Set down exactly, from the records below, the line with "Hk. rewrite Hget." through the line with "apply in_map_iff in", and nothing else.

(Beginning of DATA PROVIDED)

Lemma getQuery_corners_and_limit_witness :
  getBounds viewport = getBounds viewport
  /\ getQuery (Some viewport) None
     = Normal (sparql_prefixes
         ++ select_clause ["text"; "name"; "wkt"]
         ++ "WHERE { " ++ viewport_patterns
         ++ "    FILTER(geof:sfIntersects(?wkt, " ++ dq
         ++ "POLYGON((0 0,0 10,10 10,10 0,0 0))" ++ dq
         ++ "^^geo:wktLiteral)) } LIMIT 100")
  /\ getQuery (Some viewport) None = getQuery (Some viewport) (Some viewport).
Proof.
  split; [reflexivity|].
  destruct (getQuery_corners_and_limit viewport viewport None (Some viewport)
              eq_refl) as [T D].
  split; [|exact D].
  rewrite T. reflexivity.
Defined.

(** ** The annotation document builders *)

(** With the three author inputs of the form left blank, the document of
    [getTurtle] still has the author triples, with empty values. *)
Lemma getTurtle_blank_author :
  includes
    (getTurtle "2016-03-01T12:00:00.000Z" "" "" ""
       "http://dataset/uri" "selectedVar" (Some "POINT (-3 55)") "hot")
    ("    oa:annotatedBy <> ;") = true
  /\ includes
    (getTurtle "2016-03-01T12:00:00.000Z" "" "" ""
       "http://dataset/uri" "selectedVar" (Some "POINT (-3 55)") "hot")
    ("<> a foaf:Person ;    foaf:mbox <mailto:> ;    foaf:name "
       ++ dq ++ dq ++ " .") = true.
Proof. split; vm_compute; reflexivity. Qed.
(** [MockCustomObject]: [delete] goes to [/custom_objects/MockCustomObject],
    [save] to [/custom_objects/mockcustomobject]. *)
Lemma delete_path_not_lowercased_witness :
  let persisted := <["id" := VStr "1"]> custom_object in
  has_upper (cls_name MockCustomObject) = true
  /\ sent (snd (CustomObject_delete sample_builtins sample_transport
                  MockCustomObject (mkWorld persisted [])))
     = [DELETE "/custom_objects/MockCustomObject/records/1"]
  /\ (exists data,
        sent (snd (CustomObject_save sample_builtins sample_transport
                     MockCustomObject (mkWorld persisted [])))
        = [PATCH "/custom_objects/mockcustomobject/records/1" data])
  /\ delete_path sample_builtins MockCustomObject (VStr "1")
     <> update_path sample_builtins MockCustomObject (VStr "1").
Proof.
  intros persisted.
  destruct (delete_path_not_lowercased sample_builtins sample_transport
              MockCustomObject (mkWorld persisted [])) as (_ & _ & Hdiff).
  split; [reflexivity |]. split; [vm_compute; reflexivity |].
  split; [eexists; vm_compute; reflexivity |].
  apply (Hdiff eq_refl).
Defined.

(** ** The payload of [to_save] *)

(** A run that ends where it started went through that state only. *)
Lemma sbind_same {A C} (c : run instance A) (k : A -> run instance C)
    (i : instance) (x : C) :
  (forall r0 i0, c i = (r0, i0) -> grows i i0) ->
  (forall a i0 r1 i1, k a i0 = (r1, i1) -> grows i0 i1) ->
  sbind c k i = (Ok x, i) ->
  exists a, c i = (Ok a, i) /\ k a i = (Ok x, i).
Proof.
  intros Hc Hk H. apply sbind_Ok in H as (a & i0 & H1 & H2).
  assert (i0 = i) as ->.
  { apply grows_antisym; [eapply Hc, H1 | eapply Hk, H2]. }
  eauto.
Qed.

Lemma read_defaults_same (B : Builtins) (cls : pyclass) (i : instance)
    (keys : list string) : forall dflt,
  read_defaults B cls keys i = (Ok dflt, i) ->
  map fst dflt = keys
  /\ forall k v, In (k, v) dflt ->
       getattr_default B cls k VNone i = (Ok v, i).
Proof.
  induction keys as [| k0 keys IH]; intros dflt; simpl.
  - intros [= <-]. split; [reflexivity | intros ? ? []].
  - intros H. apply sbind_same in H as (v0 & H0 & H).
    2:{ intros ? ?. apply getattr_default_grows. }
    2:{ intros a i0 r1 i1. apply sbind_grows;
          [intros ? ?; apply read_defaults_grows |].
        intros; eapply sret_grows; eassumption. }
    apply sbind_same in H as (rest & Hrest & H).
    2:{ intros ? ?. apply read_defaults_grows. }
    2:{ intros; eapply sret_grows; eassumption. }
    inversion H; subst. destruct (IH rest Hrest) as [Hkeys Hall].
    split; [simpl; now rewrite Hkeys |].
    intros k v [[= <- <-] | Hin]; [exact H0 | now apply Hall].
Qed.

Lemma to_save_entry_same (B : Builtins) (acc acc1 : pydict value)
    (k0 : string) (f0 : Field) (i : instance) :
  to_save_entry B acc (k0, f0) i = (Ok acc1, i) ->
  exists stored out,
    Field_get B f0 i = (Ok stored, i)
    /\ wire_of f0 stored out
    /\ forall k, dict_get k acc1
                 = if String.eqb k0 k then Some out else dict_get k acc.
Proof.
  unfold to_save_entry, wire_of. destruct (is_choice_field f0).
  - intros H. apply sbind_same in H as (stored & Hget & H).
    2:{ intros ? ?. apply Field_get_grows. }
    2:{ intros a i0 r1 i1. destruct (negb (is_none a)).
        - apply sbind_grows; [intros ? ? [= <- <-]; apply grows_refl |].
          intros; eapply sret_grows; eassumption.
        - apply sret_grows. }
    exists stored. destruct (is_none stored); simpl in H.
    + inversion H; subst. exists VNone. repeat split; auto.
      intros k. apply dict_get_set.
    + apply sbind_Ok in H as (out & i0 & Hrep & H).
      unfold get_to_save in Hrep. discriminate Hrep.
  - intros H. apply sbind_same in H as (stored & Hget & H).
    2:{ intros ? ?. apply Field_get_grows. }
    2:{ intros; eapply sret_grows; eassumption. }
    inversion H; subst. exists stored, stored. repeat split; auto.
    intros k. apply dict_get_set.
Qed.

Lemma to_save_loop_same (B : Builtins) (i : instance)
    (entries : pydict Field) : forall acc cust,
  List.NoDup (map fst entries) ->
  to_save_loop B entries acc i = (Ok cust, i) ->
  forall k,
    match dict_get k entries with
    | None => dict_get k cust = dict_get k acc
    | Some f =>
        exists stored out,
          Field_get B f i = (Ok stored, i)
          /\ wire_of f stored out
          /\ dict_get k cust = Some out
    end.
Proof.
  induction entries as [| [k0 f0] entries IH]; intros acc cust Hnd.
  - intros [= <-] k. reflexivity.
  - cbn [to_save_loop]. intros H k. cbn [dict_get].
    inversion Hnd as [| ? ? Hnotin Hnd']; subst.
    apply sbind_same in H as (acc1 & Hentry & Hloop).
    2:{ intros ? ?. apply to_save_entry_grows. }
    2:{ intros; eapply to_save_loop_grows; eassumption. }
    apply to_save_entry_same in Hentry as (stored & out & Hget & Hw & Hacc).
    specialize (IH acc1 cust Hnd' Hloop k).
    destruct (String.eqb_spec k0 k) as [-> | Hne].
    + rewrite (dict_get_notin k entries Hnotin) in IH.
      exists stored, out. repeat split; auto.
      rewrite IH, Hacc. now rewrite String.eqb_refl.
    + destruct (dict_get k entries); [exact IH |].
      rewrite IH, Hacc. destruct (String.eqb_spec k0 k); congruence.
Qed.

(** C2, as the code has it.  The class has one entry per field name and
    the call builds no attachment object, that is, it leaves the instance
    as it was (as every call does on a class without Attachment fields,
    [to_save_unchanged]).  Then in the payload [to_save] returns:
    - every default key ([id], [name], [created_at], [updated_at],
      [created_by_user_id], [updated_by_user_id], [external_id]) whose
      attribute is not null is present with that attribute: [id] and [name]
      are merged in along with the system metadata;
    - every declared Dropdown or Multiselect field whose stored value is
      null holds null, a default key of the same name being null with it;
    - every declared field of another class holds its stored value, also
      under a default key, which reads the same value;
    - there is no other key.
    What the payload holds for a Dropdown or Multiselect field with a stored
    value is not stated here. *)
Theorem to_save_payload (B : Builtins) (cls : pyclass) (i : instance)
    (d : pydict value) :
  List.NoDup (map fst (cls_dict cls)) ->
  to_save B cls i = (Ok d, i) ->
  (forall k v, In k DEFAULT_FIELDS ->
     fst (getattr_default B cls k VNone i) = Ok v -> v <> VNone ->
     dict_get k d = Some v)
  /\ (forall k f, dict_get k (cls_dict cls) = Some f ->
      exists stored,
        fst (Field_get B f i) = Ok stored
        /\ (is_choice_field f = true -> is_none stored = true ->
            dict_get k d = Some VNone)
        /\ (is_choice_field f = false -> dict_get k d = Some stored))
  /\ (forall k, dict_get k (cls_dict cls) = None ->
      ~ In k DEFAULT_FIELDS
      \/ fst (getattr_default B cls k VNone i) = Ok VNone ->
      dict_get k d = None).
Proof.
  intros Hnd Hrun. unfold to_save in Hrun.
  apply sbind_same in Hrun as (dflt & Hdflt & Hrun).
  2:{ intros ? ?. apply read_defaults_grows. }
  2:{ intros a i0 r1 i1. apply sbind_grows;
        [intros ? ?; apply to_save_loop_grows |].
      intros; eapply sret_grows; eassumption. }
  apply sbind_same in Hrun as (cust & Hcust & Hrun).
  2:{ intros ? ?. apply to_save_loop_grows. }
  2:{ intros; eapply sret_grows; eassumption. }
  inversion Hrun; subst d. clear Hrun.
  apply read_defaults_same in Hdflt as [Hkeys Hread].
  assert (Hnd_dflt : List.NoDup (map fst dflt)).
  { rewrite Hkeys. unfold DEFAULT_FIELDS.
    repeat (constructor; [simpl; intuition discriminate |]). constructor. }
  assert (Hget : forall k,
            dict_get k (dict_merge cust (drop_none dflt))
            = match dict_get k dflt with
              | Some v => if is_none v then dict_get k cust else Some v
              | None => dict_get k cust
              end).
  { intros k. rewrite dict_get_merge by now apply drop_none_NoDup.
    rewrite dict_get_drop_none by exact Hnd_dflt.
    destruct (dict_get k dflt) as [v |]; [| reflexivity].
    destruct (is_none v); reflexivity. }
  assert (Hnull : forall k,
            ~ In k DEFAULT_FIELDS
            \/ fst (getattr_default B cls k VNone i) = Ok VNone ->
            dict_get k (dict_merge cust (drop_none dflt)) = dict_get k cust).
  { intros k Hk. rewrite Hget.
    destruct (dict_get k dflt) as [v |] eqn:E; [| reflexivity].
    apply dict_get_in in E. pose proof (Hread k v E) as Hr.
    destruct Hk as [Hk | Hk].
    - exfalso. apply Hk. rewrite <- Hkeys.
      apply in_map_iff. now exists (k, v).
    - rewrite Hr in Hk. simpl in Hk. injection Hk as ->. reflexivity. }
  pose proof (to_save_loop_same B i (cls_dict cls) [] cust Hnd Hcust) as Hloop.
  split; [| split].
  - intros k v Hin Hv Hnn. rewrite Hget.
    destruct (dict_get k dflt) as [v' |] eqn:E.
    + apply dict_get_in in E. rewrite (Hread k v' E) in Hv. simpl in Hv.
      injection Hv as ->. destruct v; try reflexivity. congruence.
    + exfalso. rewrite <- Hkeys in Hin.
      apply in_map_iff in Hin as ([k1 v1] & Heq & Hin). simpl in Heq.
      subst k1. assert (Hsome : dict_get k dflt = Some v1).
      { clear -Hin Hnd_dflt. induction dflt as [| [k2 v2] dflt IH];
          [destruct Hin |]. simpl in *.
        inversion Hnd_dflt as [| ? ? Hnotin Hnd']; subst.
        destruct Hin as [[= -> ->] | Hin];
          [now rewrite String.eqb_refl |].
        destruct (String.eqb_spec k2 k) as [-> | Hne]; [| auto].
        exfalso. apply Hnotin. apply in_map_iff. now exists (k, v1). }
      congruence.
  - intros k f Hf. specialize (Hloop k). rewrite Hf in Hloop.
    destruct Hloop as (stored & out & Hfg & Hw & Hout).
    exists stored. rewrite Hfg. split; [reflexivity |].
    unfold wire_of in Hw. split.
    + intros Hc Hs. rewrite Hc in Hw. specialize (Hw Hs). subst out.
      rewrite Hget, Hout.
      destruct (dict_get k dflt) as [v |] eqn:E; [| reflexivity].
      apply dict_get_in in E. pose proof (Hread k v E) as Hr.
      unfold getattr_default, getattr in Hr. rewrite Hf, Hfg in Hr.
      injection Hr as <-. now rewrite Hs.
    + intros Hc. rewrite Hc in Hw. subst out.
      rewrite Hget, Hout.
      destruct (dict_get k dflt) as [v |] eqn:E; [| reflexivity].
      apply dict_get_in in E. pose proof (Hread k v E) as Hr.
      unfold getattr_default, getattr in Hr. rewrite Hf, Hfg in Hr.
      injection Hr as <-.
      destruct stored; reflexivity.
  - intros k Hf Hk. specialize (Hloop k). rewrite Hf in Hloop.
    now rewrite (Hnull k Hk).
Qed.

(End of DATA PROVIDED)

§ **THE COMPLETED TASK**
  { intros k Hk. rewrite Hget.
    destruct (dict_get k dflt) as [v |] eqn:E; [| reflexivity].
    apply dict_get_in in E. pose proof (Hread k v E) as Hr.
    destruct Hk as [Hk | Hk].
    - exfalso. apply Hk. rewrite <- Hkeys.
      apply in_map_iff. now exists (k, v).
    - rewrite Hr in Hk. simpl in Hk. injection Hk as ->. reflexivity. }
  pose proof (to_save_loop_same B i (cls_dict cls) [] cust Hnd Hcust) as Hloop.
  split; [| split].
  - intros k v Hin Hv Hnn. rewrite Hget.
    destruct (dict_get k dflt) as [v' |] eqn:E.
    + apply dict_get_in in E. rewrite (Hread k v' E) in Hv. simpl in Hv.
      injection Hv as ->. destruct v; try reflexivity. congruence.
    + exfalso. rewrite <- Hkeys in Hin.
      apply in_map_iff in Hin as ([k1 v1] & Heq & Hin). simpl in Heq.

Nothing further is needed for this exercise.